In April of 2018, I was in Hawaii on business[1] when Joe Burton, my soon-to-be-boss, gave me a call.  He was then CEO of Plantronics who had recently announced that they would be acquiring Polycom, where I was CMO.  “I’m thinking about the name for our new combined company,” he said, “and I figured you’d probably want to be involved in that.”

Well, YES! That’s a marketer’s dream! Having the opportunity to take two companies with strong brands and strong origin stories and turn them into one new company – you just don’t get that chance very often in a career.  So, yes, yes, I would like to be involved in that!

And so began our journey.  Two brands, each with its own storied history.  The headset that transmitted the famous “One step . . .” of the first moon landing.  The conference phone used by leaders of nations and captains of industry.  Two companies focused on making connections better with better audio, better video, better quality.  In rebranding, we wanted to honor the brand equity, history, and positive associations that Plantronics and Polycom both had, while also working to plant our new marque in a country that hadn’t yet been discovered.

We thought hard about simply taking the name from one of the two companies. We worked on this angle for a long time, reviewing brand tracker research and interviewing a host of stakeholders.  Turned out, lots of data showed us that people who knew headsets knew Plantronics, and people who knew meeting rooms knew Polycom.  Ultimately, there wasn’t a clear “winner” and we didn’t feel that either existing name was sufficiently expansive.  Both names were somewhat dated (the “-tronics” and “-com” markers of bygone eras), and, worse, LONG.  Data show that shorter names perform better in our digital world – easier to say, spell, and type.  And the brand attributes that we saw all showed that while we scored well on quality and reliability overall, we didn’t have a whole lot of emotional connection in either brand.

We thought about some sort of fusion – lots of brand literature suggests that this is a great way to nod to the past while still moving forward.  But “Polytronics” and “PlanCom” and “PolyPlan” and “PlanPoly” … you see the problem there.  We didn’t like the alternative of taking one name plus the other logo, either.  We weren’t fans of the Polycom logo, and Plantronics didn’t even have a logo, just a wordmark.
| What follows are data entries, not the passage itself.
Definition wNoPriority : World := worldWith (NewPriorityEngine 1 10) [].
Definition wDrop : World := worldWith (NewPriorityEngine 1 10) drop.
Definition wUserDrop : World := worldWith (NewPriorityEngine 1 10) userDrop.
Definition wUserKeep : World := worldWith (NewPriorityEngine 1 10) userKeep.

(** The root was already annotated by the agent. *)
Definition agentRated : list (string * float64) :=
  [("_sampling_priority_v1", 1%float); ("_dd.agent_psr", 0.5%float)].
Definition wAgentRated : World := worldWith (NewPriorityEngine 1 10) agentRated.


(** Another package: a constant rate and another allocation of
    signatures. *)
Definition package' : Package := {|
  KeySamplingPriority := "_sampling_priority_v1";
  toPriority := truncate;
  newSignature := fun cat _ => (N.of_nat (size cat) + 100)%N;
  GetSignatureSampleRate := fun _ _ => 0.25%float
|}.

End Demo.

(** * Properties of the engine *)

(** The threshold is the binary64 number nearest to 0.3; it lies below 1. *)
Example threshold_below_one :
  PrimFloat.ltb prioritySamplingRateThresholdTo1 1%float = true.
Proof. reflexivity. Qed.

(** A new engine reports rates above the priority threshold as 1 and has
    counted and catalogued nothing. *)
Example NewPriorityEngine_state (extra tps : float64) :
  rateThresholdTo1 (sampler (NewPriorityEngine extra tps))
  = prioritySamplingRateThresholdTo1 /\
  catalog (NewPriorityEngine extra tps) = ∅ /\
  scores (Backend (sampler (NewPriorityEngine extra tps))) = ∅.
Proof. repeat split. Qed.

Section EngineFacts.

Context {pkg : Package}.

(** ** Running the helpers *)

Lemma bind_run {A B} (m : M A) (k : A -> M B) w a w' :
  m w = Some (a, w') -> (m ≫= k) w = k a w'.
Proof. intros H. unfold mbind, M_bind. by rewrite H. Qed.

Lemma bind_panic {A B} (m : M A) (k : A -> M B) w :
  m w = None -> (m ≫= k) w = None.
Proof. intros H. unfold mbind, M_bind. by rewrite H. Qed.

Lemma deref_run p sp w : spans w !! p = Some sp -> deref p w = Some (sp, w).
Proof. intros H. unfold deref. by rewrite H. Qed.

Lemma deref_panic p w : spans w !! p = None -> deref p w = None.
Proof. intros H. unfold deref. by rewrite H. Qed.

Lemma getMetric_found s k sp val w :
  spans w !! s = Some sp -> Metrics sp !! k = Some val ->
  getMetric s k w = Some ((val, true), w).
Proof.
  intros Hs Hk. unfold getMetric.
  rewrite (bind_run _ _ _ _ _ (deref_run _ _ _ Hs)). by rewrite Hk.
Qed.

Lemma getMetric_missing s k sp w :
  spans w !! s = Some sp -> Metrics sp !! k = None ->
  getMetric s k w = Some ((0%float, false), w).
Proof.
  intros Hs Hk. unfold getMetric.
  rewrite (bind_run _ _ _ _ _ (deref_run _ _ _ Hs)). by rewrite Hk.
Qed.

Lemma getMetric_panic s k w : spans w !! s = None -> getMetric s k w = None.
Proof. intros Hs. unfold getMetric. by rewrite (bind_panic _ _ _ (deref_panic _ _ Hs)). Qed.

Lemma setMetric_run s key val sp w :
  spans w !! s = Some sp ->
  setMetric s key val w =
  Some (tt, mkWorld (engine w)
              (<[s := mkSpan (Service sp) (ParentID sp)
                             (<[key := val]> (Metrics sp))]> (spans w))).
Proof.
  intros Hs. unfold setMetric.
  rewrite (bind_run _ _ _ _ _ (deref_run _ _ _ Hs)).
  unfold assign. by rewrite Hs.
Qed.

Lemma GetSamplingPriority_run s sp w :
  spans w !! s = Some sp ->
  GetSamplingPriority s w = Some (priorityOf sp, w).
Proof.
  intros Hs. unfold GetSamplingPriority, priorityOf.
  destruct (Metrics sp !! KeySamplingPriority) as [val|] eqn:Hk.
  - by rewrite (bind_run _ _ _ _ _ (getMetric_found _ _ _ _ _ Hs Hk)).
  - by rewrite (bind_run _ _ _ _ _ (getMetric_missing _ _ _ _ Hs Hk)).
Qed.

Lemma GetSamplingPriority_panic s w :
  spans w !! s = None -> GetSamplingPriority s w = None.
Proof.
  intros Hs. unfold GetSamplingPriority.
  by rewrite (bind_panic _ _ _ (getMetric_panic _ _ _ Hs)).
Qed.
(** [solve(x1, x2, *, out=None)]. *)
Definition solve (x1 x2 : ref) (out : option ref) : M ref :=
  '(x1, x2) ← promote_types_of_inputs x1 x2;
  s1 ← shape_of x1;
  s2 ← shape_of x2;
  '(expanded_last, x2) ←
    (if (length s2 <=? 1)%nat then
       l2 ← lift (py_index s2 (-1));
       l1 ← lift (py_index s1 (-1));
       if (l2 =? l1)%nat
       then x2 ← torch_unsqueeze x2 1; mret (true, x2)
       else mret (false, x2)
     else mret (false, x2));
  a ← deref x1;
  b ← deref x2;
  let is_empty_x1 := (nelement a =? 0)%nat in
  let is_empty_x2 := (nelement b =? 0)%nat in
  ret ←
    (if is_empty_x1 || is_empty_x2 then
       x2 ← unsqueeze_front (length s1 - 2) x2;
       s2 ← shape_of x2;
       emit (mkCall "torch.broadcast_shapes" []);;
       output_shape ← lift (broadcast_shapes (take (length s1 - 2) s1)
                                             (take (length s2 - 2) s2));
       r2 ← lift (py_index s2 (-2));
       c2 ← lift (py_index s2 (-1));
       let output_shape := output_shape ++ [r2] ++ [c2] in
       ret ← native "torch.Tensor" [] (Ok (mkTensor float32 [0%nat] [])) None;
       call1 "torch.reshape" (fun v => Torch.reshape v output_shape) ret None
     else
       call2 "torch.linalg.solve" torch_linalg_solve x1 x2 None);
  if (expanded_last : bool) then torch_squeeze ret (-1) else mret ret.

(** [tensordot(x1, x2, axes=2, *, out=None)]. *)
Definition tensordot (x1 x2 : ref) (axes : pyaxes) (out : option ref)
  : M ref :=
  a ← deref x1;
  b ← deref x2;
  let dtype := as_native_dtype (promote_types (t_dtype a) (t_dtype b)) in
  x1 ← to_dtype x1 float32;
  x2 ← to_dtype x2 float32;
  ret ←
    (match axes with
     | AxesInt 0 =>
         a1 ← deref x1;
         b2 ← deref x2;
         x1 ← lift (Torch.reshape a1
                      (t_shape a1 ++ repeat 1%nat (rank b2))) ≫= alloc;
         call2 "torch.mul" torch_mul x1 x2 None
     | _ =>
         call2 "torch.tensordot" (fun u v => torch_tensordot u v axes)
           x1 x2 None
     end);
  to_dtype ret dtype.

(** [trace(x, /, *, offset=0, axis1=0, axis2=1, out=None)]. *)
Definition trace (x : ref) (offset axis1 axis2 : Z) (out : option ref)
  : M ref :=
  ret ← call1 "torch.diagonal"
          (fun a => Torch.diagonal a offset axis1 axis2) x None;
  ret ← call1 "torch.sum" (fun a => Ok (Torch.sum a)) ret None;
  mret ret.

(** [vecdot(x1, x2, axis=-1, *, out=None)].  The test
    [dtype != "float64"] compares the native dtype with a string. *)
Definition vecdot (x1 x2 : ref) (axis : Z) (out : option ref) : M ref :=
  a ← deref x1;
  b ← deref x2;
  let dtype := as_native_dtype (promote_types (t_dtype a) (t_dtype b)) in
  '(x1, x2) ←
    (if py_ne (PyNativeDtype dtype) (PyStr "float64")
     then x1 ← to_dtype x1 float32; x2 ← to_dtype x2 float32; mret (x1, x2)
     else mret (x1, x2));
  r ← call2 "torch.tensordot"
        (fun u v => torch_tensordot u v (AxesPair [axis] [axis])) x1 x2 out;
  to_dtype r dtype.

(** [vector_norm(x, axis=None, keepdims=False, ord=2, *, out=None)]. *)
Definition vector_norm (x : ref) (axis : pyaxis) (keepdims : bool)
    (ord : pynum) (out : option ref) : M ref :=
  py_normalized_vector ←
    call1 "torch.linalg.vector_norm"
      (fun a => linalg_vector_norm torch_pow a ord axis keepdims) x out;
  sh ← shape_of py_normalized_vector;
  match sh with
  | [] => torch_unsqueeze py_normalized_vector 0
  | _ => mret py_normalized_vector
  end.

(** *** Attributes attached to the backend functions *)

(** The functions defined by the backend module. *)
Inductive fn :=
| Cholesky | Cross | Det | Diag | Diagonal | Eigh | Eigvalsh | Inner | Inv
| Matmul | MatrixNorm | MatrixPower | MatrixRank | MatrixTranspose | Outer
| Pinv | Qr | Slogdet | Solve | Svd | Svdvals | Tensordot | Trace | Vecdot
| VectorNorm | VectorToSkewSymmetricMatrix | Vander.







End WithEnv.

(** *** The skew-symmetric matrix of a vector *)

(** [x[..., start:stop, :]] on a tensor object. *)
Definition getitem_slice (x : ref) (start stop : nat) : M ref :=
  call1 "Tensor.__getitem__" (fun a => slice_before_last a start stop) x None.

(** [-x] on a tensor object. *)
Definition torch_neg (x : ref) : M ref := call1 "torch.neg" Torch.neg x None.

(** [torch.cat(xs, dim, out=out)]. *)
Definition torch_cat (xs : list ref) (dim : Z) (out : option ref) : M ref :=
  ts ← mapM deref xs;
  native "torch.cat" ts (Torch.cat ts dim) out.

(** [vector_to_skew_symmetric_matrix(vector, *, out=None)]. *)
Definition vector_to_skew_symmetric_matrix (vector : ref) (out : option ref)
  : M ref :=
  v ← deref vector;
  let batch_shape := removelast (t_shape v) in
  vector_expanded ← torch_unsqueeze vector (-1);
  a1s ← getitem_slice vector_expanded 0 1;
  a2s ← getitem_slice vector_expanded 1 2;
  a3s ← getitem_slice vector_expanded 2 3;
  zs ← native "torch.zeros" []
         (Ok (zeros (t_dtype v) (batch_shape ++ [1; 1]%nat))) None;
  na3 ← torch_neg a3s;
  row1 ← torch_cat [zs; na3; a2s] (-1) None;
  na1 ← torch_neg a1s;
  row2 ← torch_cat [a3s; zs; na1] (-1) None;
  na2 ← torch_neg a2s;
  row3 ← torch_cat [na2; a1s; zs] (-1) None;
  torch_cat [row1; row2; row3] (-2) out.

End Backend.

(** ** The torch frontend:
    [ivy/functional/frontends/torch/miscellaneous_ops.py] *)

Module Frontend.
Import Torch Py.

(** The name of a dtype; an [ivy.Dtype] is a string, which the frontend
    searches with [in]. *)
Definition dtype_name (d : dtype) : string :=
  match d with
  | bool_ => "bool"
  | uint8 => "uint8"
  | int8 => "int8"
  | int16 => "int16"
  | int32 => "int32"
  | int64 => "int64"
  | bfloat16 => "bfloat16"
  | float16 => "float16"
  | float32 => "float32"
  | float64 => "float64"
  end.
(** * product-gen: the puppeteer-based site crawler

    A shallow embedding of the crawler whose output the generators consume:
    [findChromePath], [navigateWithRetry], [discoverRoutes], [scrapePage]
    (with the in-page [extractComponent] walk), [extractNavigation],
    [extractGlobalStyles] and the orchestrator [scrapeLovableApp].

    JavaScript strings are modelled by [string]; one [ascii] stands for one
    UTF-16 code unit (code units below 256), so [length] is the [.length] of
    the source and [slice0] cuts where [String.prototype.slice] cuts. *)

From Stdlib Require Import Strings.String Strings.Ascii Lists.List Arith.PeanoNat
  Bool.Bool micromega.Lia ZArith.BinInt Numbers.DecimalString.
Import ListNotations.

Local Open Scope string_scope.
Local Open Scope list_scope.

Set Implicit Arguments.
Set Warnings "-register-all,-abstract-large-number".

(* ------------------------------------------------------------------ *)
(** ** JavaScript string primitives used by the crawler *)
(* ------------------------------------------------------------------ *)

Module Js.

(** [s.startsWith(p)] *)
Fixpoint startsWith (s p : string) {struct p} : bool :=
  match p with
  | EmptyString => true
  | String c p' =>
      match s with
      | EmptyString => false
      | String d s' => Ascii.eqb c d && startsWith s' p'
      end
  end.

(** [s.includes(sub)]: [sub] occurs at some offset of [s]. *)
Fixpoint includes (s sub : string) : bool :=
  startsWith s sub ||
  match s with
  | EmptyString => false
  | String _ s' => includes s' sub
  end.

(** [s.slice(0, n)] for a non-negative [n]. *)
Fixpoint slice0 (n : nat) (s : string) : string :=
  match n, s with
  | S n', String c s' => String c (slice0 n' s')
  | _, _ => EmptyString
  end.

(** White space and line terminators removed by [String.prototype.trim],
    among the code units below 256: TAB, LF, VT, FF, CR, SP and NBSP. *)
Definition isWhiteSpace (c : ascii) : bool :=
  let n := nat_of_ascii c in
  ((9 <=? n)%nat && (n <=? 13)%nat) || (n =? 32)%nat || (n =? 160)%nat.

Fixpoint trimStart (s : string) : string :=
  match s with
  | EmptyString => EmptyString
  | String c s' => if isWhiteSpace c then trimStart s' else s
  end.

(** Drops the white space at the end: a character is kept when it is not
    white space or when something is kept after it. *)
Fixpoint trimEnd (s : string) : string :=
  match s with
  | EmptyString => EmptyString
  | String c s' =>
      match trimEnd s' with
      | EmptyString => if isWhiteSpace c then EmptyString else String c EmptyString
      | t => String c t
      end
  end.

(** [s.trim()] *)
Definition trim (s : string) : string := trimEnd (trimStart s).

Definition lowerChar (c : ascii) : ascii :=
  let n := nat_of_ascii c in
  if ((65 <=? n)%nat && (n <=? 90)%nat)%bool then ascii_of_nat (n + 32) else c.

(** [s.toLowerCase()] on the ASCII letters (element names are ASCII). *)
Fixpoint toLowerCase (s : string) : string :=
  match s with
  | EmptyString => EmptyString
  | String c s' => String (lowerChar c) (toLowerCase s')
  end.

(** [xs.join(sep)] *)
Fixpoint join (sep : string) (xs : list string) : string :=
  match xs with
  | [] => EmptyString
  | [x] => x
  | x :: rest => (x ++ sep ++ join sep rest)%string
  end.

(** [new Set(...)] holds its members in insertion order; [add] of a member
    already present changes nothing. The members are kept as the list
    that spreading the set ([[...set]]) yields. *)
Definition JsSet := list string.

Definition has (set : JsSet) (x : string) : bool :=
  existsb (String.eqb x) set.

Definition add (set : JsSet) (x : string) : JsSet :=
  if has set x then set else set ++ [x].

(** [[...new Set(xs)]] *)
Definition spreadSet (xs : list string) : list string :=
  fold_left add xs [].

End Js.

(** First occurrences of a list, written as a specification: an element is
    kept exactly when it did not occur earlier ([seen] holds what did). *)
Fixpoint firsts (seen : list string) (l : list string) : list string :=
  match l with
  | [] => []
  | x :: l' =>
      if existsb (String.eqb x) seen then firsts seen l'
      else x :: firsts (x :: seen) l'
  end.

Definition first_occurrences (l : list string) : list string := firsts [] l.

(* ------------------------------------------------------------------ *)
(** ** The rendered document, as the in-page scripts see it *)
(* ------------------------------------------------------------------ *)

Module Dom.

(** A child node of an element: an element, a text node
    ([nodeType === Node.TEXT_NODE]) or any other node (comment, ...). *)
Inductive ChildNode (E : Type) : Type :=
| ElementChild (e : E)
| TextChild (textContent : string)
| OtherChild (textContent : string).

Arguments ElementChild {E} e.
Arguments TextChild {E} textContent.
Arguments OtherChild {E} textContent.

Record Attr : Type := mkAttr { name : string; value : string }.

(** [tagName] is what the DOM reports: upper case for an element of the HTML
    namespace in an HTML document, the name as written for elements of other
    namespaces (inline SVG or MathML). *)
Inductive Element : Type :=
  mkElement {
    tagName : string;
    attributes : list Attr;
    classList : list string;
    childNodes : list (ChildNode Element)
  }.

(** [el.children]: the child nodes that are elements, in order. *)
Definition children (el : Element) : list Element :=
  flat_map (fun n => match n with ElementChild e => [e] | _ => [] end)
           (childNodes el).

Inductive CSSRule : Type :=
| CSSStyleRule (selectorText cssText : string)
| CSSOtherRule (cssText : string).

End Dom.

(** A value thrown by JavaScript: an [Error] with its message, or any other
    value. *)
Inductive JsThrown : Type :=
| JsError (message : string)
| JsNonError (shown : string).

(** How an evaluation completes. *)
Inductive Completion (A : Type) : Type :=
| Normal (a : A)
| Throw (e : JsThrown).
We really didn’t want to entertain the notion of a net new name – it seemed far too expensive and, frankly, risky.  But our partners at Prophet who worked with us on the new brand asked one day, “Have you thought about Poly?”

Hmmn. Poly.  From the Greek: “poly” means “many.” Four letters, two syllables. And what did our new company stand for, if not the many?  The many employees who are coming together.  The many modes of communications we enable.  The many ecosystems we cross with our smart hardware and cloud connections.  The many … the list of “manys” got very long, very fast.

Poly clearly also carries forward some of the Polycom equity and associations. But what about Plantronics?  How do we honor that part of our history together?  That’s where our new logo, the “Propeller,” comes into play.

The propeller brings together the first letters of both company names in the rich “lava” used in the Plantronics world.  It shares the use of 60-degree angles that appear dominantly in the Plantronics design language.  And it animates beautifully to create an actual propeller – honoring the first of our two origin stories, when two airline pilots came together to make flying safer – as well as our strong history in aviation headsets.

The name and the logo, of course, are just the start of our rebranding story.  We’ve also spent a lot of time to work through a new visual identity to bring in more authenticity and emotion. We want to explicitly get away from those stock-photo images of shiny happy people in offices high-fiving the deal they apparently just got, without a trace of wrinkled knee or used coffee cup.  We have also developed a new voice to give Poly a tone and a language that draws some DNA from its parents, but with more modernity, simplicity, and yes, even swagger. Joining me in upcoming blogs will be Darrin Caddes, our brilliant VP of Global Brand and Design, to talk more about these other elements of our story—stay tuned!

[1] Generally speaking, I think “Hawaii” and “on business” are words that should be used together much more often.